BEGIN

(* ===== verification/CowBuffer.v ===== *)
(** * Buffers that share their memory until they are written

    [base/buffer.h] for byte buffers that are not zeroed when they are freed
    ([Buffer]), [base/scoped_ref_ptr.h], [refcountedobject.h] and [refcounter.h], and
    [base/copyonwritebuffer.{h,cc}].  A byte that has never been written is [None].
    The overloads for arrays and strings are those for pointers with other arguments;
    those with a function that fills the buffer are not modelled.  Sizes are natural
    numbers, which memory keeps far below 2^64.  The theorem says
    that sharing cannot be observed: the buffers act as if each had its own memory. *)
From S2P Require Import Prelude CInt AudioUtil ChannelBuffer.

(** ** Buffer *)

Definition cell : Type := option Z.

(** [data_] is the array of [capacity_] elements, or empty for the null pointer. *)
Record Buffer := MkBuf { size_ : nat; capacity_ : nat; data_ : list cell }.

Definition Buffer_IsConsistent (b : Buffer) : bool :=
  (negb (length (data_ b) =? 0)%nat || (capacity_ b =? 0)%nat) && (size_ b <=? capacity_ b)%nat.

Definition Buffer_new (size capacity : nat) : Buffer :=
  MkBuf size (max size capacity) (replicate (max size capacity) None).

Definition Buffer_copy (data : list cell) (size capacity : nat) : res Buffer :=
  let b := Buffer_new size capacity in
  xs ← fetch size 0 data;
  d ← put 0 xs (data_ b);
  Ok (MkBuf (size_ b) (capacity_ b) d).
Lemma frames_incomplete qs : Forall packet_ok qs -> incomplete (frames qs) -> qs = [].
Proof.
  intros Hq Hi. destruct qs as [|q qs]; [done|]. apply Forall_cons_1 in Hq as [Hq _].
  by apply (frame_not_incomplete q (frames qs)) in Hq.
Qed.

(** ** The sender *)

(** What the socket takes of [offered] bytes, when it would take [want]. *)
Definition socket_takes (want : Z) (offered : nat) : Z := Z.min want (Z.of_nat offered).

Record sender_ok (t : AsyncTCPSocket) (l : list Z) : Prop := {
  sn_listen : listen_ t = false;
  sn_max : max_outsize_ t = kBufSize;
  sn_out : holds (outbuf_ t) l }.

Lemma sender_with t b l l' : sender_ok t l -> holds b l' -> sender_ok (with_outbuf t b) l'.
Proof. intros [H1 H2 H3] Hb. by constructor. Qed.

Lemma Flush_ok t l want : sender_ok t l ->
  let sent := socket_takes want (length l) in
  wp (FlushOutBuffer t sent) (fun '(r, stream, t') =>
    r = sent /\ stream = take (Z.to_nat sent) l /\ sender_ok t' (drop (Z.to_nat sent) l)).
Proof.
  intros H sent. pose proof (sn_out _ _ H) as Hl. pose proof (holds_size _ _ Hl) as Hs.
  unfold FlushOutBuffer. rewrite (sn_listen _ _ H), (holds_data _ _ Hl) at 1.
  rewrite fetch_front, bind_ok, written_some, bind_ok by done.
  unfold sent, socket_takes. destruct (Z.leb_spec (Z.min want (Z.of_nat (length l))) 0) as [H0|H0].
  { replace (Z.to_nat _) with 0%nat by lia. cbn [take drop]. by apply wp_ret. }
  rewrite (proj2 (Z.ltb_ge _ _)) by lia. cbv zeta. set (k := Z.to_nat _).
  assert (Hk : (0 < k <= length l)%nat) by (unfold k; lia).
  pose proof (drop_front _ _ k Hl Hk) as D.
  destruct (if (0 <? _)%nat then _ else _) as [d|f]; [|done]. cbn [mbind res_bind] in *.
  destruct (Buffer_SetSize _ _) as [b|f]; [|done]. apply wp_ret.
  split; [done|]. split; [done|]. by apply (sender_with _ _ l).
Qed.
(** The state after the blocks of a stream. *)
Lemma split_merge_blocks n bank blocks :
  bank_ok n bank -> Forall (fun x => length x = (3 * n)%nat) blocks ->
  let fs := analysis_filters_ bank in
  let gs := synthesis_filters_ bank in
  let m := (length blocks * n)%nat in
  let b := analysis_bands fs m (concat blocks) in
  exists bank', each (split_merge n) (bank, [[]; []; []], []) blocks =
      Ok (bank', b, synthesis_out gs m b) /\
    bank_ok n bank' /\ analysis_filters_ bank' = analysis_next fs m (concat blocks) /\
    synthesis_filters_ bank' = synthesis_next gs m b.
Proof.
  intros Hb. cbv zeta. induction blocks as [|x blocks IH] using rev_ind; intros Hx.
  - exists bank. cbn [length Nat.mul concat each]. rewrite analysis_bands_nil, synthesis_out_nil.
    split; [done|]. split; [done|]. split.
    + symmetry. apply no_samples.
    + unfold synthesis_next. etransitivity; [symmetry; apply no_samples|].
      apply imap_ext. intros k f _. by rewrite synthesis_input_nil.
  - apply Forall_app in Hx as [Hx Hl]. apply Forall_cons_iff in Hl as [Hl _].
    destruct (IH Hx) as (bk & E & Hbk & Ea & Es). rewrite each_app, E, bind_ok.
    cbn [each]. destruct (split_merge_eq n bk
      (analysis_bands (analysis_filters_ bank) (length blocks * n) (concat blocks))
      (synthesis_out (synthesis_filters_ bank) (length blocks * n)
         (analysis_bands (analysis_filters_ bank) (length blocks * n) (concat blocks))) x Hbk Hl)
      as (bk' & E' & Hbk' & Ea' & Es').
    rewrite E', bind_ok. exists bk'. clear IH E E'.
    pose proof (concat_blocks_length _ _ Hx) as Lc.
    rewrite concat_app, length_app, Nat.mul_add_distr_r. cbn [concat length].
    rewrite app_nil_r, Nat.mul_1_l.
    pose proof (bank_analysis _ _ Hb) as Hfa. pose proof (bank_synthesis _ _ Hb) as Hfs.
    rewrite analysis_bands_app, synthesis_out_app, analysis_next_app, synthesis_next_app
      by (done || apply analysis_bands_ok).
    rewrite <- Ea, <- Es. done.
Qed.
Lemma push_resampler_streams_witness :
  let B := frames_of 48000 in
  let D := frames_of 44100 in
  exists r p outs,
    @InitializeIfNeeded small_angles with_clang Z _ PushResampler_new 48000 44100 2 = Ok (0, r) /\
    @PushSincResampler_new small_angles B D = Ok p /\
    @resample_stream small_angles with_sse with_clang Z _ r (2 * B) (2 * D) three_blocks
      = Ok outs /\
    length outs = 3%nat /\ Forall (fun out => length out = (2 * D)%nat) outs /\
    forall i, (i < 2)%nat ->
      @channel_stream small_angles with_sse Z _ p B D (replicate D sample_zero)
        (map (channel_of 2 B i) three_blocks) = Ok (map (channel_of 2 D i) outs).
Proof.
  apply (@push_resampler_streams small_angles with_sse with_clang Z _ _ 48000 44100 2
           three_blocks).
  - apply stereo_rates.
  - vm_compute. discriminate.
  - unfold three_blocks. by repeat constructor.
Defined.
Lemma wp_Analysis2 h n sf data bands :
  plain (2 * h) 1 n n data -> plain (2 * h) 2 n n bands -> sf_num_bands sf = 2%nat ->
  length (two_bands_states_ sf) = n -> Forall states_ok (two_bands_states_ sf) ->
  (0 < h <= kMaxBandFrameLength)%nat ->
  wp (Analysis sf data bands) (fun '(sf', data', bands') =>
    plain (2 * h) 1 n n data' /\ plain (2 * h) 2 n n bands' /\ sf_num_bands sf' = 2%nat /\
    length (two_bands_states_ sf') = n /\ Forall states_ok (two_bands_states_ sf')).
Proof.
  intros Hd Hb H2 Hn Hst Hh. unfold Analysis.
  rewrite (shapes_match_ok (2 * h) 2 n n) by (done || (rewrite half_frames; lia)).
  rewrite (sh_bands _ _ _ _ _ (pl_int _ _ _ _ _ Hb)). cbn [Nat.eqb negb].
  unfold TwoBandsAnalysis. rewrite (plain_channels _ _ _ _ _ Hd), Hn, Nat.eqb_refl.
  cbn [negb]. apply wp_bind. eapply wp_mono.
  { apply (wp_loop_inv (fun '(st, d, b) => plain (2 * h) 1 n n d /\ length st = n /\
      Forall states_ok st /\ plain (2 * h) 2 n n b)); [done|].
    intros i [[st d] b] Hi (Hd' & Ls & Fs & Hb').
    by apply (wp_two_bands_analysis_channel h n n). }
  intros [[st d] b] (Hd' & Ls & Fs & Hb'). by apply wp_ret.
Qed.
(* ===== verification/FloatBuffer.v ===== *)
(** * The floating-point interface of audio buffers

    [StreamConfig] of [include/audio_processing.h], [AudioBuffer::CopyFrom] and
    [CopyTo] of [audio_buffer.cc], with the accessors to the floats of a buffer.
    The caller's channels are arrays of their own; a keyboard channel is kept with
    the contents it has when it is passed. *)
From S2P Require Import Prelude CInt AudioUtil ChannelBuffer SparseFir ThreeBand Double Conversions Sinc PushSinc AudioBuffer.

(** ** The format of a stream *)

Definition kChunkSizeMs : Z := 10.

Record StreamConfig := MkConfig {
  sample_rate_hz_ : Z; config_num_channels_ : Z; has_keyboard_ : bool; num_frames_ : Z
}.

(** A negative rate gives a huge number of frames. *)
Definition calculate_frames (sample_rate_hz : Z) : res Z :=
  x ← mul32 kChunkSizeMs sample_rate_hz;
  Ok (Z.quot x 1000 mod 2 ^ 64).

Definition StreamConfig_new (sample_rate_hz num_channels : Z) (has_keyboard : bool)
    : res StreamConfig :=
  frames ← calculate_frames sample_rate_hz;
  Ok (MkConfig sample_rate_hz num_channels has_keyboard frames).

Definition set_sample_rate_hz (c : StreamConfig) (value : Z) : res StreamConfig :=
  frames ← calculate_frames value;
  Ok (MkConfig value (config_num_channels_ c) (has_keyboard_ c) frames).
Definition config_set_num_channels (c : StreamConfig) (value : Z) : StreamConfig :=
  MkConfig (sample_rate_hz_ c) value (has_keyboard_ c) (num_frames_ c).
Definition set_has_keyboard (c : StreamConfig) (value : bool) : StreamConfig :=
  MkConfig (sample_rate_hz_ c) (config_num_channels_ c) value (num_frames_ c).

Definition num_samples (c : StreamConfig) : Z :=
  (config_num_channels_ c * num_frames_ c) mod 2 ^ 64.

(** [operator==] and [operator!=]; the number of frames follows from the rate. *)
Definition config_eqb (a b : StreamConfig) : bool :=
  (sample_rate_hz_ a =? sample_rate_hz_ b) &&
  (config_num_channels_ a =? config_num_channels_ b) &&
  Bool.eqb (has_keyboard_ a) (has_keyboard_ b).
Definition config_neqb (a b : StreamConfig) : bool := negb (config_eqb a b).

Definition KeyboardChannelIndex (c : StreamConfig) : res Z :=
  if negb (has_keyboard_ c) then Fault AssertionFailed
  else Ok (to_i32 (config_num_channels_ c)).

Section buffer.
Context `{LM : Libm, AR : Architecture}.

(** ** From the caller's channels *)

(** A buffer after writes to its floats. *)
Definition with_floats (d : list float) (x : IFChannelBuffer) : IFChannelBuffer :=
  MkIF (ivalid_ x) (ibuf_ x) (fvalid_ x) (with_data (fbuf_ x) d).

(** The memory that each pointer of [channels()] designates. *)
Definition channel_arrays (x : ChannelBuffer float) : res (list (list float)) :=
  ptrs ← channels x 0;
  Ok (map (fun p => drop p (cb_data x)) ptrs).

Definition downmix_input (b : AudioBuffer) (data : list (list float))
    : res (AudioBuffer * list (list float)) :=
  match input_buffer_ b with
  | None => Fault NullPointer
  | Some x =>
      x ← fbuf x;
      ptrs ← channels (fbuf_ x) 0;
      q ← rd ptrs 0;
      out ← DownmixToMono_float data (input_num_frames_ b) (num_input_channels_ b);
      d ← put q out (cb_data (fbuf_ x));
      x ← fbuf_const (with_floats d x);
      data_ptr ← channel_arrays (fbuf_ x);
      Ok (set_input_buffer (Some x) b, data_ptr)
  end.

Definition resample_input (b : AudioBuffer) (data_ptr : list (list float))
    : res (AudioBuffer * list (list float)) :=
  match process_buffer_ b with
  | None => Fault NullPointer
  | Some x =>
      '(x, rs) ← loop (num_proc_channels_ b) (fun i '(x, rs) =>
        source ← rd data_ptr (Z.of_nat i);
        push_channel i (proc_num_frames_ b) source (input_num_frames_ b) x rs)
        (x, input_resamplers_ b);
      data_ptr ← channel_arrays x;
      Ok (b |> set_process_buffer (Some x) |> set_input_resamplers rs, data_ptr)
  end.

END

_What is expected_: All lines above between those holding "split; [done|]. split; [done|]. by" and "split; [done|]. split; [done|]. split.", inclusive, must be set down unchanged, and no other line may be included.

_Solution to this problem_:
  split; [done|]. split; [done|]. by apply (sender_with _ _ l).
Qed.
(** The state after the blocks of a stream. *)
Lemma split_merge_blocks n bank blocks :
  bank_ok n bank -> Forall (fun x => length x = (3 * n)%nat) blocks ->
  let fs := analysis_filters_ bank in
  let gs := synthesis_filters_ bank in
  let m := (length blocks * n)%nat in
  let b := analysis_bands fs m (concat blocks) in
  exists bank', each (split_merge n) (bank, [[]; []; []], []) blocks =
      Ok (bank', b, synthesis_out gs m b) /\
    bank_ok n bank' /\ analysis_filters_ bank' = analysis_next fs m (concat blocks) /\
    synthesis_filters_ bank' = synthesis_next gs m b.
Proof.
  intros Hb. cbv zeta. induction blocks as [|x blocks IH] using rev_ind; intros Hx.
  - exists bank. cbn [length Nat.mul concat each]. rewrite analysis_bands_nil, synthesis_out_nil.
    split; [done|]. split; [done|]. split.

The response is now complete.